Similarly, Walter and his band might not have impressed many people with their four-hour cover sets, but the owner of the Oasis was sufficiently pleased to book them at his other properties, in primetime slots, on the condition that they play all his favorites and pick a less ridiculous name. What had been Metaphysical Sandwich became the Westside Quartet, even though none of its members hailed from or lived anywhere near the west side. The setlists became dominated by the kind of 1980s songs that always inspired bar crowds to sing, if not exactly along, in short bursts of recognition.

Walter understood the reality that a musician could only get so far playing other people’s songs.
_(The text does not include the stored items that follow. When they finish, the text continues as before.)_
(** * Frame capture and encode staging of the reel exporter

    A shallow embedding of the export pipeline of the reel generator:

    - [convertRGBAToPNG], [getPixelBuffer], [releasePixelBuffer],
      [getTempCanvas], [releaseTempCanvas], [downsamplePixels] and
      [handleExport] of the application component;
    - [setExportMode] of [PixiCanvas.tsx].

    How the code is read:

    - JavaScript numbers that hold sizes and counts are integers ([Z] or
      [nat]); the two fractional quantities the code compares (the export
      resolution factor and the memory estimate in GiB) are rationals, which
      is exact for the magnitudes involved.  Typed arrays are lists of bytes.
    - Calls that leave the repository (WebGL, the PIXI renderer, the 2D
      canvas, the FFmpeg worker, the allocator) are fields of a [Platform]
      record: total functions that say what the call returns or that it
      throws.  What the HTML standard fixes about one of them, the
      [ImageData] constructor, is the predicate [standardImageData].
    - An [async] function is a computation in the monad [M] of a threaded
      world with exceptions; [await] is sequencing.  The tasks that one
      [Promise.all] joins run one after the other in the order of the array,
      which is the order of the results that [Promise.all] returns.  In the
      browser the tasks of one batch overlap: where a task writes after an
      [await] of its own, as the conversion of a raw frame to PNG does, the
      code does not fix the order of the writes within the batch, and the
      statements about them say which writes occur, not in which order.
    - The world holds the objects of the canvas component, the React state
      the export reads and writes, the two pools, and a log of what leaves
      the function: console warnings and errors, toasts, FFmpeg calls.
      Progress and status messages, [console.log] lines, the per-frame
      [renderer.render] call and [window.gc] change nothing that is modelled
      and are left out.
    - When a task of a batch throws, the tasks after it are not run: in the
      browser they run on, and what they return is dropped with the batch.
      The zero-delay pause of every thirtieth frame is not modelled. *)

From Stdlib Require Import ZArith QArith Qround List Bool String Lia ZifyNat ZifyBool.
From stdpp Require Import base tactics option list.

(* Division and remainder by a known quantity are linear for [lia]. *)
Ltac Zify.zify_post_hook ::= Z.to_euclidean_division_equations.

Local Open Scope Z_scope.

(** ** Bytes and typed arrays *)

Abbreviation byte := Byte.byte.
Abbreviation Uint8Array := (list Byte.byte).

(** [arr.length] *)
Definition len {A} (l : list A) : Z := Z.of_nat (length l).

(** [new Uint8Array(n)] of a size that the allocator grants: [n] zero bytes. *)
Definition zeros (n : Z) : Uint8Array := replicate (Z.to_nat n) Byte.x00.

(** Conversion of a number to an element of a [Uint8Array] (modulo 256). *)
Definition to_uint8 (z : Z) : byte :=
  default Byte.x00 (Byte.of_N (Z.to_N (z mod 256))).

(** ** Errors, console output and outside calls *)

Inductive FileName :=
| FramePng (n : Z)        (* frame<n>.png *)
| RawVideo                (* raw_video.rgba *)
| AudioMp3                (* audio.mp3 *)
| OutputMp4.              (* output.mp4 *)

Inductive Error :=
| EmptyPixelData (width height : Z)
| ImageDataError                       (* new ImageData(...) threw *)
| ToBlobFailed                         (* 'Failed to convert RGBA to PNG' *)
| CanvasError                          (* a 2D canvas call threw *)
| WebGLError
| PixiExtractError                     (* renderer.extract.pixels threw *)
| InvalidPixelDataType
| PixelExtractionFailed (frame : nat)
| FrameCaptureFailed (frame : nat) (cause : Error)
| CanvasNotFound
| PixiAppNotAvailable
| RangeError                           (* allocation or TypedArray.set out of bounds *)
| FFmpegLoadError
| FFmpegWriteError (f : FileName)
| FFmpegExecError
| FFmpegReadError
| FFmpegDeleteError (f : FileName)
| AudioFetchError.

Inductive Warning :=
| PixelSizeMismatch (expected got : Z)
| ResolutionMismatchHint
| WebGLReadFailed (e : Error)
| LargeVideoDetected.

Inductive ToastType := ToastInfo | ToastError | ToastMagic.

(** The quality presets; [settings.exportQuality] itself is a string. *)
Inductive Preset := Fast | Balanced | Quality.

Inductive VideoInput :=
| RawInput (width height : Z)          (* -f rawvideo -pixel_format rgba -video_size WxH -i raw_video.rgba *)
| PngSequence.                         (* -start_number 1 -i frame%d.png *)

Record FFmpegArgs := {
  arg_framerate : Z;
  arg_input : VideoInput;
  arg_audio : option (bool * Preset);  (* -stream_loop flag, bitrate class *)
  arg_codec : Preset
}.

(** What a session does that is visible outside the function: console
    warnings and errors, toasts, calls to the FFmpeg worker, renders. *)
Inductive Event :=
| ConsoleWarn (w : Warning)
| ConsoleError (e : Error)
| Toast (t : ToastType)
| FFLoad
| FFWrite (f : FileName) (data : Uint8Array)
| FFExec (args : FFmpegArgs)
| FFRead (f : FileName)
| FFDelete (f : FileName)
| TextureGCRun
| AppRender
| ExportedVideo (data : Uint8Array)
| ResetScheduled.

(** What [renderer.extract.pixels] hands back, as far as the code probes it. *)
Inductive JsPixels :=
| PxUint8 (bytes : Uint8Array)
| PxClamped (bytes : Uint8Array)
| PxObject (values : list Z)           (* any other object; [Object.values] of it *)
| PxOther.                             (* null, undefined or a primitive *)

Record Platform := {
  (* FFmpeg worker *)
  ffmpeg_load : bool;                                   (* ffmpeg.load() resolves *)
  ffmpeg_writeFile : FileName -> Uint8Array -> bool;    (* ffmpeg.writeFile resolves *)
  ffmpeg_exec : FFmpegArgs -> bool;
  ffmpeg_readFile : FileName -> option Uint8Array;
  ffmpeg_deleteFile : FileName -> bool;
  fetchFile : option Uint8Array;                        (* fetchFile(audio) *)
  (* canvas and WebGL *)
  canvas_width : Z;
  canvas_height : Z;
  canvas_webgl : bool;                                  (* canvas.getContext('webgl2') || ('webgl') *)
  renderer_gl : bool;                                   (* renderer.gl *)
  gl_readPixels : nat -> option (nat -> byte);          (* colour buffer at a frame, or throws *)
  extract_pixels : nat -> option JsPixels;              (* renderer.extract.pixels(stage) at a frame *)
  (* 2D canvas *)
  new_ImageData : Uint8Array -> Z -> Z -> bool;         (* the constructor returns *)
  canvas_toBlob : Uint8Array -> Z -> Z -> Q -> option Uint8Array;
  canvas_resample : Uint8Array -> Z -> Z -> Z -> Z -> option (nat -> byte);
  (* allocator *)
  alloc : Z -> bool                                     (* new Uint8Array(n) returns *)
}.

(** ** Rendering state of PixiCanvas.tsx *)

(** Filters are objects; what matters here is which ones are installed. *)
Definition Filter := nat.

(** A display object with the expando property [_originalVisible]. *)
Record DisplayObject := {
  visible : bool;
  _originalVisible : option bool        (* None: the property is undefined *)
}.

Record Stage := {
  filters : option (list Filter);       (* None: null *)
  _originalFilters : option (option (list Filter))
}.

Record Ticker := {
  started : bool;
  maxFPS : Z;
  minFPS : Z
}.

Record Application := {
  stage : Stage;
  ticker : Ticker;
  textureGC_maxIdle : Z
}.

Record PixiCanvas := {
  appRef : option Application;
  effectsLayerRef : option DisplayObject;
  hazeRef : option DisplayObject;
  grainRef : option DisplayObject;
  backgroundLayerRef : option bool;     (* the layer's cacheAsBitmap *)
  exportModeRef : bool
}.

(** Locals of [handleExport] that are declared before the [try] and read in
    the [finally]. *)
Record Locals := {
  wasPlaying : bool;
  wasTickerRunning : bool;
  pixiApp : bool                         (* pixiApp !== null *)
}.

Record World := {
  pixiCanvasRef : bool;                  (* pixiCanvasRef.current !== null *)
  pixi : PixiCanvas;
  isPlaying : bool;
  exporting : bool;
  ffmpeg_loaded : bool;
  locals : Locals;
  pixelBufferPool : list Uint8Array;
  tempCanvasPool : list (Z * Z);         (* pooled canvases, by width and height *)
  log : list Event
}.

(** Field updates, written out. *)
Definition with_log (f : list Event -> list Event) (w : World) : World :=
  {| pixiCanvasRef := pixiCanvasRef w; pixi := pixi w; isPlaying := isPlaying w; exporting := exporting w;
     ffmpeg_loaded := ffmpeg_loaded w; locals := locals w;
     pixelBufferPool := pixelBufferPool w; tempCanvasPool := tempCanvasPool w;
     log := f (log w) |}.

Definition with_pixi (f : PixiCanvas -> PixiCanvas) (w : World) : World :=
  {| pixiCanvasRef := pixiCanvasRef w; pixi := f (pixi w); isPlaying := isPlaying w; exporting := exporting w;
     ffmpeg_loaded := ffmpeg_loaded w; locals := locals w;
     pixelBufferPool := pixelBufferPool w; tempCanvasPool := tempCanvasPool w;
     log := log w |}.

Definition with_isPlaying (b : bool) (w : World) : World :=
  {| pixiCanvasRef := pixiCanvasRef w; pixi := pixi w; isPlaying := b; exporting := exporting w;
     ffmpeg_loaded := ffmpeg_loaded w; locals := locals w;
     pixelBufferPool := pixelBufferPool w; tempCanvasPool := tempCanvasPool w;
     log := log w |}.

Definition with_exporting (b : bool) (w : World) : World :=
  {| pixiCanvasRef := pixiCanvasRef w; pixi := pixi w; isPlaying := isPlaying w; exporting := b;
     ffmpeg_loaded := ffmpeg_loaded w; locals := locals w;
     pixelBufferPool := pixelBufferPool w; tempCanvasPool := tempCanvasPool w;
     log := log w |}.

Definition with_ffmpeg_loaded (b : bool) (w : World) : World :=
  {| pixiCanvasRef := pixiCanvasRef w; pixi := pixi w; isPlaying := isPlaying w; exporting := exporting w;
     ffmpeg_loaded := b; locals := locals w;
     pixelBufferPool := pixelBufferPool w; tempCanvasPool := tempCanvasPool w;
     log := log w |}.

Definition with_locals (f : Locals -> Locals) (w : World) : World :=
  {| pixiCanvasRef := pixiCanvasRef w; pixi := pixi w; isPlaying := isPlaying w; exporting := exporting w;
     ffmpeg_loaded := ffmpeg_loaded w; locals := f (locals w);
     pixelBufferPool := pixelBufferPool w; tempCanvasPool := tempCanvasPool w;
     log := log w |}.

Definition with_pixelBufferPool (f : list Uint8Array -> list Uint8Array) (w : World) : World :=
  {| pixiCanvasRef := pixiCanvasRef w; pixi := pixi w; isPlaying := isPlaying w; exporting := exporting w;
     ffmpeg_loaded := ffmpeg_loaded w; locals := locals w;
     pixelBufferPool := f (pixelBufferPool w); tempCanvasPool := tempCanvasPool w;
     log := log w |}.

Definition with_tempCanvasPool (f : list (Z * Z) -> list (Z * Z)) (w : World) : World :=
  {| pixiCanvasRef := pixiCanvasRef w; pixi := pixi w; isPlaying := isPlaying w; exporting := exporting w;
     ffmpeg_loaded := ffmpeg_loaded w; locals := locals w;
     pixelBufferPool := pixelBufferPool w; tempCanvasPool := f (tempCanvasPool w);
     log := log w |}.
He also knew he wasn’t a songwriter, and didn’t have whatever it was that told someone how to recognize a good one. Despite that, he spent most of his free time during the day sitting in his familiar seat at the bar with a notebook, trying to find inspiration. He continued to do that, though he never found a muse among the nondescript businessmen getting a quick bite before hurrying back to work or the group of old ladies who met nearly every day to order sandwiches and play mahjong.

He also drank less, ever since he realized how often Victoria had covered his tab over the years, and how little disposable income he actually had. She still poured all the drinks and ran the register, though now he always gave his order to someone else.

 

The biggest change, of course, was Victoria dumping him about eighteen months ago, after a particularly uncomfortable exchange.

Their friends often described their relationship as “passionate,” and Walter thought that was true, for good and ill. It was a partnership with the animal attraction of two people still early in their physical primes, and the frequent arguments of two people not yet in their emotional ones.

“What are we even fighting about?” he yelled the night she left him for good.

Walter didn’t think he’d been that bad of a boyfriend. He never cheated on Vicki, or flirted with other women around her. The one time she teased him about looking at a female singer’s rump, he pointed out he was only trying to read the setlist on the floor next to her. Which was true. He never ran her down behind her back, and felt like he was supportive of her.

He told her all that, and a dozen other things in his defense; none of them mattered.

The issue, as she explained it, was how little he had changed. “You’re still playing the same bullshit gigs you were when we met.” It wasn’t strictly true; he played more often and at better time spots, but the venues stayed familiar.

“You even order the same fucking thing every time you come into the fucking bar.” She had him there, though he didn’t understand why it was a problem. He ordered it because he liked it, and eating there meant more time around Victoria. Walter thought of that as sweet; she obviously disagreed. “Don’t you have anything else to do during the day? You’re not going to make it as a musician. Maybe you should go back to school.”

The line that did it, though, was when he suggested she wasn’t one to talk on that front. “Maybe you should. You’re not any different.” Looking back, Walter thought the calm way he said it might have done more than the sentiment itself to end their relationship.

 

It took a few weeks before Walter started coming back to the bar, though he wished there was another place near his apartment with decent food. Whatever awkwardness he felt at the beginning, when he wasn’t sure if he and Victoria might have another chance in them, faded after a few visits. He still ate his soup and failed to write, she still spent her days behind the same bar, and her occasional spit was the only reminder of how different that routine once felt.